Vlaams Cultuurhuis de Brakke Grond Exhibition Opening
At the exhibition opening, Christina Kubisch will give the first guided tour of her Electrical Walks Amsterdam. The walk is one-hour long, and has place for maximum 10 people. Electrical
Walks is a work in progress. It is a public walk wearing
special sensitive wireless headphones by which the
acoustic qualities of electromagnetic fields become
amplified and audible. Kubisch’s Electrical Walks
Amsterdam enables a new experience of the city, one
that uncovers Amsterdam’s hidden electromagnetic
phenomena. Armed with special headphones and a map
of magnetic landmarks, the visitors are offered an auditory adventure that shifts the perceptions of everyday
reality by giving substance to invisible wavelengths and
charges.
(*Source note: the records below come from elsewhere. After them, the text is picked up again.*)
(** The last match and how many there are. *)
Fixpoint match_commands (cs : list string) (buffer : list Z) (acc : option string * Z) : outcome (option string * Z) :=
  match cs with
  | [] => Ret acc
  | c :: cs =>
    m ← shell_prefix_match (lit c) buffer;
    match_commands cs buffer (if (m : bool) then (Some c, acc.2 + 1) else acc)
  end.

Definition shell_complete_command (buffer : list Z) (cap len : Z) (u : uart) : outcome (bool * list Z * Z * uart) :=
  let no := Ret (false, buffer, len, u) in
  if (len <=? 0) || (cap <=? len) then no
  else
    '(m, count) ← match_commands commands buffer (None, 0);
    match m with
    | None => no
    | Some m =>
      if negb (count =? 1) then no
      else
        match_len ← k_strlen (lit m);
        if cap <=? match_len + 1 then no
        else
          skip ← (if (match_len =? len) && (0 <? len) then c ← aget buffer (len - 1); Ret (c =? 32) else Ret false);
          if (skip : bool) then no
          else
            '(buffer, i) ← put_name (bytes m) buffer 0 match_len;
            buffer ← aset buffer i 32;
            buffer ← aset buffer (i + 1) 0;
            '(buffer, len, u) ← shell_replace_line buffer cap buffer len u;
            Ret (true, buffer, len, u)
    end.

(** [while(token_start > 0 && buffer[token_start - 1] != ' ') token_start--] *)
Fixpoint token_start (n : nat) (buffer : list Z) : outcome Z :=
  match n with
  | O => Ret 0
  | S n' => c ← aget buffer (Z.of_nat n'); if negb (c =? 32) then token_start n' buffer else Ret (Z.of_nat n)
  end.

(** [for(i = lo; i < hi; i++) a[i - lo] = b[i]] *)
Definition copy_slice (b : list Z) (lo hi : Z) (a : list Z) : outcome (list Z) :=
  for_range lo hi (fun i a => c ← aget b i; aset a (i - lo) c) a.

(** [for(i = lo; i < hi && out < limit; i++) r[out++] = b[i]] *)
Definition append_slice (b : list Z) (lo hi : Z) (r : list Z) (out limit : Z) : outcome (list Z * Z) :=
  for_range lo (Z.min hi (lo + Z.max 0 (limit - out))) (fun i '(r, out) => c ← aget b i; r ← aset r out c; Ret (r, out + 1)) (r, out).

(** At most [n] characters of [buffer] from [i] on, up to a blank. *)
Fixpoint take_word (buffer : list Z) (n : nat) (i : Z) (cmd : list Z) : outcome (list Z * Z) :=
  match n with
  | O => Ret (cmd, i)
  | S n =>
    c ← aget buffer i;
    if c =? 32 then Ret (cmd, i) else cmd ← aset cmd i c; take_word buffer n (i + 1) cmd
  end.

(** The command word in front of the token. *)
Definition is_command_for_paths (buffer : list Z) (start : Z) : outcome bool :=
  if start =? 0 then c ← aget buffer 0; Ret ((c =? 46) || (c =? 47))
  else
    '(cmd, n) ← take_word buffer (Z.to_nat (Z.min (start - 1) 31)) 0 (replicate 32 0);
    cmd ← aset cmd n 0;
    shell_is_path_command cmd.

(** The directory the token names, as a normalised path. *)
Definition completion_base (cwd token : list Z) (slash : Z) : outcome (list Z) :=
  let fresh := replicate 128 0 in
  if 0 <=? slash then
    dir_part ← copy_slice token 0 slash fresh;
    dir_part ← aset dir_part slash 0;
    c ← aget token 0;
    if (c =? 47) && (slash =? 0) then base ← aset fresh 0 47; aset base 1 0
    else base ← build_path cwd fresh 128 dir_part; normalize_path base
  else base ← build_path cwd fresh 128 (lit "."); normalize_path base.

Section Complete.
Context {H : Type} `{Allocator H}.
Implicit Types (v : vfs H).

(** The children of [dir] that [prefix] fits: the last one's inode and name,
    and their number. *)
Definition match_children v (dir : Z) (prefix : list Z) : outcome (Z * list Z * Z) :=
  for_range 0 VFS_MAX_INODES (fun i '(inode, name, count) =>
    used ← vfs_inode_used i v;
    parent ← vfs_inode_parent i v;
    if negb used || negb (parent =? dir) then Ret (inode, name, count)
    else
      nm ← vfs_inode_name i v;
      m ← shell_prefix_match nm prefix;
      if negb m then Ret (inode, name, count)
      else name ← str_copy_limit name nm 32; Ret (i, name, count + 1)) (-1, replicate 32 0, 0).

Definition shell_complete_path v (cwd buffer : list Z) (cap len : Z) (u : uart) : outcome (bool * list Z * Z * uart) :=
  let no := Ret (false, buffer, len, u) in
  start ← token_start (Z.to_nat len) buffer;
  go ← is_command_for_paths buffer start;
  if negb go then no
  else
    let token_len := len - start in
    if (token_len <? 0) || (128 <=? token_len) then no
    else
      token ← copy_slice buffer start len (replicate 128 0);
      token ← aset token token_len 0;
      slash ← last_slash token token_len;
      base ← completion_base cwd token slash;
      dir ← vfs_resolve base v;
      ty ← (if dir <? 0 then Ret (-1) else vfs_inode_type dir v);
      if (dir <? 0) || negb (ty =? VFS_DIR) then no
      else
        prefix ← (if 0 <=? slash then ptr_add token (slash + 1) else Ret token);
        '(inode, name, count) ← match_children v dir prefix;
        if negb (count =? 1) || (inode <? 0) then no
        else
          '(r, out) ← append_slice buffer 0 start (replicate 128 0) 0 127;
          '(r, out) ← (if 0 <=? slash then append_slice token 0 (slash + 1) r out 127 else Ret (r, out));
          '(r, out) ← copy_run name r out 127;
          ty ← vfs_inode_type inode v;
          r ← aset r out (if ty =? VFS_DIR then 47 else 32);
          r ← aset r (out + 1) 0;
          if cap <=? out + 1 then no
          else
            '(buffer, len, u) ← shell_replace_line buffer cap r len u;
            Ret (true, buffer, len, u).

Definition shell_autocomplete v (cwd buffer : list Z) (cap len : Z) (u : uart) : outcome (list Z * Z * uart) :=
  '(done, buffer, len, u) ← shell_complete_path v cwd buffer cap len u;
  if (done : bool) then Ret (buffer, len, u)
  else '(_, buffer, len, u) ← shell_complete_command buffer cap len u; Ret (buffer, len, u).
End Complete.

(** ** Keys *)

Record keys := mk_keys { unget : Z; input : list Z }.

(** [shell_try_getc]: -1 when nothing is there; [None] past the end of the input. *)
Definition shell_try_getc (k : keys) : option (Z * keys) :=
  if 0 <=? unget k then Some (unget k, mk_keys (-1) (input k))
  else match input k with [] => None | c :: i => Some (c, mk_keys (-1) i) end.
Definition shell_ungetc (c : Z) (k : keys) : keys := mk_keys (u8 c) (input k).

(** [shell_getc]: polls until something is there. *)
Fixpoint wait_key (i : list Z) : option (Z * keys) :=
  match i with
  | [] => None
  | c :: i => if 0 <=? c then Some (c, mk_keys (-1) i) else wait_key i
  end.
Definition shell_getc (k : keys) : option (Z * keys) :=
  if 0 <=? unget k then Some (unget k, mk_keys (-1) (input k)) else wait_key (input k).

Definition VI_KEY_UP : Z := 1001.
Definition VI_KEY_DOWN : Z := 1002.
Definition VI_KEY_LEFT : Z := 1003.
Definition VI_KEY_RIGHT : Z := 1004.

Definition vi_read_key (k : keys) : option (Z * keys) :=
  '(c, k) ← shell_getc k;
  if negb (c =? 27) then Some (c, k)
  else
    '(c1, k) ← shell_try_getc k;
    if c1 <? 0 then Some (27, k)
    else if negb (c1 =? 91) then Some (27, shell_ungetc c1 k)
    else
      '(c2, k) ← shell_getc k;
      Some ((if c2 =? 65 then VI_KEY_UP else if c2 =? 66 then VI_KEY_DOWN
             else if c2 =? 67 then VI_KEY_RIGHT else if c2 =? 68 then VI_KEY_LEFT else 27), k).

(** ** Reading a command line *)

Section Line.
Context {H : Type} `{Allocator H}.
Implicit Types (v : vfs H).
Electrical Walks Amsterdam is walk No. 74 in
the series.
This piece has been commissioned by Sonic
Acts as part of Re-Imagine Europe, co-funded by
the Creative Europe programme of the European Union.
We are happy to invite you to join us at the roundtable with some of the artists participating at this exhibition – Alexis Destoop, Lukas Marxt and Ulrike Ottinger. The panel will be moderated by Polina Medvedeva.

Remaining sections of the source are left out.